A few doubts regarding graph theory:

  1. When considering cycles in a connected graph, we have cycles that go both clockwise and anti-clockwise. Do we consider these as two separate cycles?

  2. In a complete graph such as $K_3$, how many Hamiltonian cycles exist? My guess is that it is $3!$ because each vertex connects to every other vertex and any permutation of the vertices gives you a cycle. But when I look it up online, it says there are only 2. How and why?

  3. Consider simple cycles, not Hamiltonian or Eulerian. Am I right if I say that $K_3$ has $3!$ simple cycles?


You can come up with several different definitions for what a "cycle" is. The definition that gives you two cycles in a triangle is the following:

A cycle is a cyclic sequence of at least 3 vertices $v_0,\ldots,v_{n-1}$ such that $v_i$ is connected to $v_{i+1 \pmod{n}}$.

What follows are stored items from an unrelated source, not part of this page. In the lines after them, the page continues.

(* ===== verification/RecordingHealth.v ===== *)
(** The recording-health registry of [nexus-pipeline/src/recording_health.rs]. A camera's
    status map is a shared object ([Arc<Mutex<..>>]): the registry and every outstanding
    attempt point at it, so the model keeps a store of status maps indexed by location. *)
From S2P Require Import Prelude.

Inductive RecordingKind := Motion | Alert | Codec.

#[export] Instance RecordingKind_eq_dec : EqDecision RecordingKind.
Proof. solve_decision. Defined.

#[export] Instance RecordingKind_countable : Countable RecordingKind.
Proof.
  refine {|
    encode k := match k with Motion => 1 | Alert => 2 | Codec => 3 end%positive;
    decode p := match p with 1 => Some Motion | 2 => Some Alert | 3 => Some Codec | _ => None end%positive
  |}.
  by intros [].
Defined.

(** The order of the derived [Ord], which is the iteration order of the status map. *)
Definition all_kinds : list RecordingKind := [Motion; Alert; Codec].

Record Status := mkStatus { revision : Z; reason : option string }.

Definition status_default : Status := {| revision := 0; reason := None |}.

Abbreviation CameraStatus := (gmap RecordingKind Status).

Abbreviation Loc := nat.

Record Registry := mkRegistry {
  cameras : gmap Z Loc;
  heap : gmap Loc CameraStatus;
  next_loc : Loc;
}.

Definition empty_registry : Registry := {| cameras := ∅; heap := ∅; next_loc := 0%nat |}.

Record RecordingAttempt := mkAttempt {
  camera : Loc;
  kind : RecordingKind;
  attempt_revision : Z;
}.

Record RecordingDegradation := mkDegradation {
  camera_id : Z;
  deg_kind : RecordingKind;
  deg_reason : string;
}.

(** [camera.entry(kind).or_default()] *)
Definition entry_or_default (c : CameraStatus) (k : RecordingKind) : Status :=
  default status_default (c !! k).

Definition status_at (r : Registry) (l : Loc) : CameraStatus := default ∅ (heap r !! l).

Definition set_status (r : Registry) (l : Loc) (k : RecordingKind) (s : Status) : Registry :=
  mkRegistry (cameras r) (<[l := <[k := s]> (status_at r l)]> (heap r)) (next_loc r).

(** [cameras.entry(camera_id).or_default().clone()]: the shared map, allocated on first use. *)
Definition camera_entry (r : Registry) (cam : Z) : Registry * Loc :=
  match cameras r !! cam with
  | Some l => (r, l)
  | None =>
      let l := next_loc r in
      (mkRegistry (<[cam := l]> (cameras r)) (<[l := ∅]> (heap r)) (S l), l)
  end.

Definition begin (r : Registry) (cam : Z) (k : RecordingKind) : Registry * RecordingAttempt :=
  let '(r, l) := camera_entry r cam in
  let s := entry_or_default (status_at r l) k in
  (set_status r l k s, mkAttempt l k (revision s)).

Definition remove (r : Registry) (cam : Z) : Registry :=
  mkRegistry (delete cam (cameras r)) (heap r) (next_loc r).

Definition fail (r : Registry) (a : RecordingAttempt) (why : string) : Registry :=
  let s := entry_or_default (status_at r (camera a)) (kind a) in
  set_status r (camera a) (kind a) (mkStatus (usat_add 64 (revision s) 1) (Some why)).

Definition succeed (r : Registry) (a : RecordingAttempt) : Registry :=
  let s := entry_or_default (status_at r (camera a)) (kind a) in
  set_status r (camera a) (kind a)
    (if revision s =? attempt_revision a then mkStatus (revision s) None else s).

Record RecordingFailureGuard := mkGuard {
  guard_attempt : RecordingAttempt;
  guard_reason : string;
  completed : bool;
}.

Definition guard (a : RecordingAttempt) (why : string) : RecordingFailureGuard :=
  mkGuard a why false.

Definition drop_guard (r : Registry) (g : RecordingFailureGuard) : Registry :=
  if completed g then r else fail r (guard_attempt g) (guard_reason g).

(** [complete] consumes the guard, which is then dropped. *)
Definition complete (r : Registry) (g : RecordingFailureGuard) : Registry :=
  drop_guard r (mkGuard (guard_attempt g) (guard_reason g) true).

Definition camera_degradations (cam : Z) (c : CameraStatus) : list RecordingDegradation :=
  omap (fun k => c !! k ≫= fun s => mkDegradation cam k <$> reason s) all_kinds.

Definition degradations (r : Registry) : list RecordingDegradation :=
  sorted_entries (cameras r) ≫= fun '(cam, l) => camera_degradations cam (status_at r l).

Inductive HealthOp :=
| Begin (cam : Z) (k : RecordingKind)
| Remove (cam : Z)
| Fail (a : RecordingAttempt) (why : string)
| Succeed (a : RecordingAttempt).

Definition health_step (o : HealthOp) (r : Registry) : Registry :=
  match o with
  | Begin cam k => (begin r cam k).1
  | Remove cam => remove r cam
  | Fail a why => fail r a why
  | Succeed a => succeed r a
  end.

#[export] Instance health_machine : Machine HealthOp Registry unit :=
  fun o r => (health_step o r, tt).

(** ** What the registry reports *)

(** The reported reason of one kind of recording on one camera. *)
Definition reported (r : Registry) (cam : Z) (k : RecordingKind) : option string :=
  l ← cameras r !! cam; s ← status_at r l !! k; reason s.

Lemma elem_of_degradations r d :
  d ∈ degradations r <-> reported r (camera_id d) (deg_kind d) = Some (deg_reason d).
Proof.
  unfold degradations, reported. rewrite list_elem_of_bind. split.
  - intros ([cam l] & Hd & Hin%elem_of_sorted_entries).
    unfold camera_degradations in Hd. apply list_elem_of_omap in Hd as (k & _ & Hk).
    destruct (status_at r l !! k) as [s|] eqn:Es; simpl in Hk; [|done].
    destruct (reason s) as [w|] eqn:Ew; simpl in Hk; [|done]. injection Hk as <-.
    simpl. rewrite Hin. simpl. rewrite Es. simpl. done.
  - destruct d as [cam k w]; simpl. intros H.
    destruct (cameras r !! cam) as [l|] eqn:El; simpl in H; [|done].
    exists (cam, l). rewrite elem_of_sorted_entries. split; [|done].
    apply list_elem_of_omap. exists k. split; [destruct k; set_solver|].
    destruct (status_at r l !! k) as [s|]; simpl in *; [|done]. by rewrite H.
Qed.

Lemma status_at_set r l k s l' :
  status_at (set_status r l k s) l' =
  if decide (l = l') then <[k := s]> (status_at r l) else status_at r l'.
Proof.
  unfold status_at at 1. unfold set_status; simpl.
  destruct (decide (l = l')) as [->|]; by simplify_map_eq.
Qed.

(** Attempts and failures never touch the camera map. *)
Definition attempt_op (o : HealthOp) : Prop :=
  match o with Fail _ _ | Succeed _ => True | _ => False end.

(** The revision of one slot never decreases, and [Fail] increases it below saturation. *)
Definition slot_revision (r : Registry) (l : Loc) (k : RecordingKind) : Z :=
  revision (entry_or_default (status_at r l) k).

Lemma slot_set r l k s l' k' :
  entry_or_default (status_at (set_status r l k s) l') k' =
  if decide (l = l' /\ k = k') then s else entry_or_default (status_at r l') k'.
Proof.
  rewrite status_at_set. unfold entry_or_default.
  destruct (decide (l = l' /\ k = k')) as [[-> ->]|Hne].
  - rewrite decide_True by done. by simplify_map_eq.
  - destruct (decide (l = l')) as [->|]; [|done]. rewrite lookup_insert_ne; naive_solver.
Qed.

Lemma succeed_slot r a l k :
  entry_or_default (status_at (succeed r a) l) k =
  let s := entry_or_default (status_at r l) k in
  if decide (camera a = l /\ kind a = k /\ revision s = attempt_revision a)
  then mkStatus (revision s) None else s.
Proof.
  unfold succeed. rewrite slot_set. simpl.
  destruct (decide (camera a = l /\ kind a = k)) as [[-> ->]|].
  - destruct (Z.eqb_spec (revision (entry_or_default (status_at r l) k))
      (attempt_revision a)) as [E|E].
    + by rewrite decide_True.
    + rewrite decide_False; [done|naive_solver].
  - rewrite decide_False; [done|naive_solver].
Qed.

Lemma fail_slot r a why l k :
  entry_or_default (status_at (fail r a why) l) k =
  let s := entry_or_default (status_at r l) k in
  if decide (camera a = l /\ kind a = k) then mkStatus (usat_add 64 (revision s) 1) (Some why) else s.
Proof.
  unfold fail. rewrite slot_set. simpl. by destruct (decide _) as [[-> ->]|].
Qed.

(** ** A success cannot hide a later failure *)

(** Location [l] keeps a failure of kind [k] newer than revision [v]. *)
Definition fails_past (l : Loc) (k : RecordingKind) (v : Z) (r : Registry) : Prop :=
  let s := entry_or_default (status_at r l) k in v < revision s /\ is_Some (reason s).

(** No attempt among [ops] was begun at a revision past [v] on slot [(l, k)]. *)
Definition begun_by (l : Loc) (k : RecordingKind) (v : Z) (o : HealthOp) : Prop :=
  match o with
  | Fail _ _ => True
  | Succeed a => camera a = l -> kind a = k -> attempt_revision a <= v
  | Begin _ _ | Remove _ => False
  end.

Lemma fails_past_step l k v o r :
  v < umax 64 -> begun_by l k v o -> fails_past l k v r -> fails_past l k v (health_step o r).
Proof.
  intros Hv Ho [Hr Hs]. unfold fails_past. destruct o as [| |a why|a]; simpl; [done..| |].
  - rewrite fail_slot. simpl. destruct (decide _); [|done]. simpl.
    unfold usat_add. split; [|done]. lia.
  - rewrite succeed_slot. simpl. destruct (decide _) as [(Hl & Hk & He)|]; [|done].
    specialize (Ho Hl Hk). lia.
Qed.

(** Footage refused after a build started stays visible: once an attempt fails, no
    success of an attempt begun at the same or an earlier revision, in whatever order the
    outstanding attempts finish, clears the camera's degradation. *)
Lemma old_success_cannot_hide_new_failure r a why ops cam :
  cameras r !! cam = Some (camera a) ->
  0 <= slot_revision r (camera a) (kind a) < umax 64 ->
  Forall (begun_by (camera a) (kind a) (slot_revision r (camera a) (kind a))) ops ->
  exists why', mkDegradation cam (kind a) why' ∈ degradations (mrun (Fail a why :: ops) r).1.
Proof.
  intros Hcam Hrev Hops. set (v := slot_revision r (camera a) (kind a)) in *.
  rewrite mrun_cons. simpl fst.
  assert (fails_past (camera a) (kind a) v (mrun ops (fail r a why)).1) as [_ [w Hw]].
  { apply (mrun_invariant (begun_by (camera a) (kind a) v)); [|done|].
    - intros o s Ho Hs. apply fails_past_step; [lia|done..].
    - unfold fails_past. rewrite fail_slot. simpl. rewrite decide_True by done. simpl.
      unfold usat_add. fold (slot_revision r (camera a) (kind a)). fold v.
      split; [unfold umax in *; lia|done]. }
  assert (cameras (mrun ops (fail r a why)).1 = cameras r) as Hc.
  { apply (mrun_invariant (begun_by (camera a) (kind a) v) (fun r' => cameras r' = cameras r));
      [|done|done]. intros [] ? ? <-; done. }
  exists w. apply elem_of_degradations. simpl. unfold reported. rewrite Hc, Hcam. simpl.
  unfold entry_or_default in Hw. by destruct (status_at _ _ !! kind a).
Qed.

(** ** A removed camera stays removed *)

(** Every operation of [ops] is an attempt finishing or another camera's. *)
Definition not_begin (cam : Z) (o : HealthOp) : Prop :=
  match o with Begin c _ => c <> cam | _ => True end.

(** A late job cannot revive a removed camera: after [remove cam], whatever attempts
    finish and whatever other cameras do, nothing is reported for [cam] until it is begun
    again. *)
Lemma removed_camera_stays_removed r cam ops :
  Forall (not_begin cam) ops ->
  Forall (fun d => camera_id d <> cam) (degradations (mrun (Remove cam :: ops) r).1).
Proof.
  intros Hops. rewrite mrun_cons. simpl fst.
  assert (cameras (mrun ops (remove r cam)).1 !! cam = None) as Hnone.
  { apply (mrun_invariant (not_begin cam) (fun r' => cameras r' !! cam = None)); [|done|].
    - intros [c k|c|a w|a] s Ho Hs; simpl in *; [|by rewrite lookup_delete_None; right|done..].
      unfold begin, camera_entry. destruct (cameras s !! c); simpl; [done|].
      by rewrite lookup_insert_ne.
    - simpl. apply lookup_delete_eq. }
  apply Forall_forall. intros d Hd%elem_of_degradations Heq. unfold reported in Hd.
  rewrite Heq, Hnone in Hd. done.
Qed.

(** ** Recovery, and guards *)

(** A success of the newest attempt recovers the camera. *)
Lemma fresh_success_recovers r cam k :
  reported (succeed (begin r cam k).1 (begin r cam k).2) cam k = None.
Proof.
  unfold begin. destruct (camera_entry r cam) as [r1 l] eqn:E. simpl.
  set (s := entry_or_default (status_at r1 l) k).
  set (r2 := set_status r1 l k s). set (a := mkAttempt l k (revision s)).
  assert (reason (entry_or_default (status_at (succeed r2 a) l) k) = None) as Hn.
  { assert (entry_or_default (status_at r2 l) k = s) as Hs.
    { unfold r2. by rewrite slot_set, decide_True. }
    rewrite succeed_slot. simpl. rewrite Hs. by rewrite decide_True. }
  unfold reported. destruct (cameras (succeed r2 a) !! cam) as [l'|] eqn:El; [|done]. simpl.
  assert (l' = l) as ->.
  { revert El. unfold r2. simpl. unfold camera_entry in E.
    destruct (cameras r !! cam) eqn:Ec; injection E as <- <-; simpl; intros Hl; [congruence|].
    rewrite lookup_insert_eq in Hl. congruence. }
  unfold entry_or_default in Hn. by destruct (status_at _ _ !! k).
Qed.

(** A guard that is dropped without [complete] reports its reason. *)
Lemma dropped_guard_fails r a why :
  drop_guard r (guard a why) = fail r a why /\ complete r (guard a why) = r.
Proof. done. Qed.

(** Two builds overlap; the second is refused while the first still runs. *)
Definition overlap : Registry * RecordingAttempt := begin empty_registry 7 Motion.

Lemma old_success_cannot_hide_new_failure_witness :
  exists why', mkDegradation 7 Motion why' ∈
    degradations (mrun [Fail overlap.2 "disk full"; Succeed overlap.2] overlap.1).1.
Proof.
  apply (old_success_cannot_hide_new_failure overlap.1 overlap.2 "disk full" [Succeed overlap.2] 7).
  - reflexivity.
  - by vm_compute.
  - repeat constructor. vm_compute. intros. discriminate.
Defined.

Lemma removed_camera_stays_removed_witness :
  Forall (fun d => camera_id d <> 7)
    (degradations (mrun [Remove 7; Fail overlap.2 "late job"] overlap.1).1).
Proof. apply (removed_camera_stays_removed overlap.1 7 [Fail overlap.2 "late job"]). by repeat constructor. Defined.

Here a "cyclic sequence" is a sequence up to rotations but not up to reflection. Under this definition, the two orientations of a cycle are considered different cycles. In other contexts you might want to allow reflections as well, and then the two orientations are equivalent. In most contexts these niceties don't really matter, and if they do, you should explain exactly what you mean by cycle.

The two cycles in the complete graph on $\{1,2,3\}$ according to this definition are $1,2,3$ and $1,3,2$; note $1,2,3=2,3,1=3,1,2$ and $1,3,2=3,2,1=2,1,3$.

Sometimes it makes sense to consider sequences not up to rotation, and then you indeed get $3!$ cycles in $K_3$. It all depends on your definition - use whatever is most convenient for you.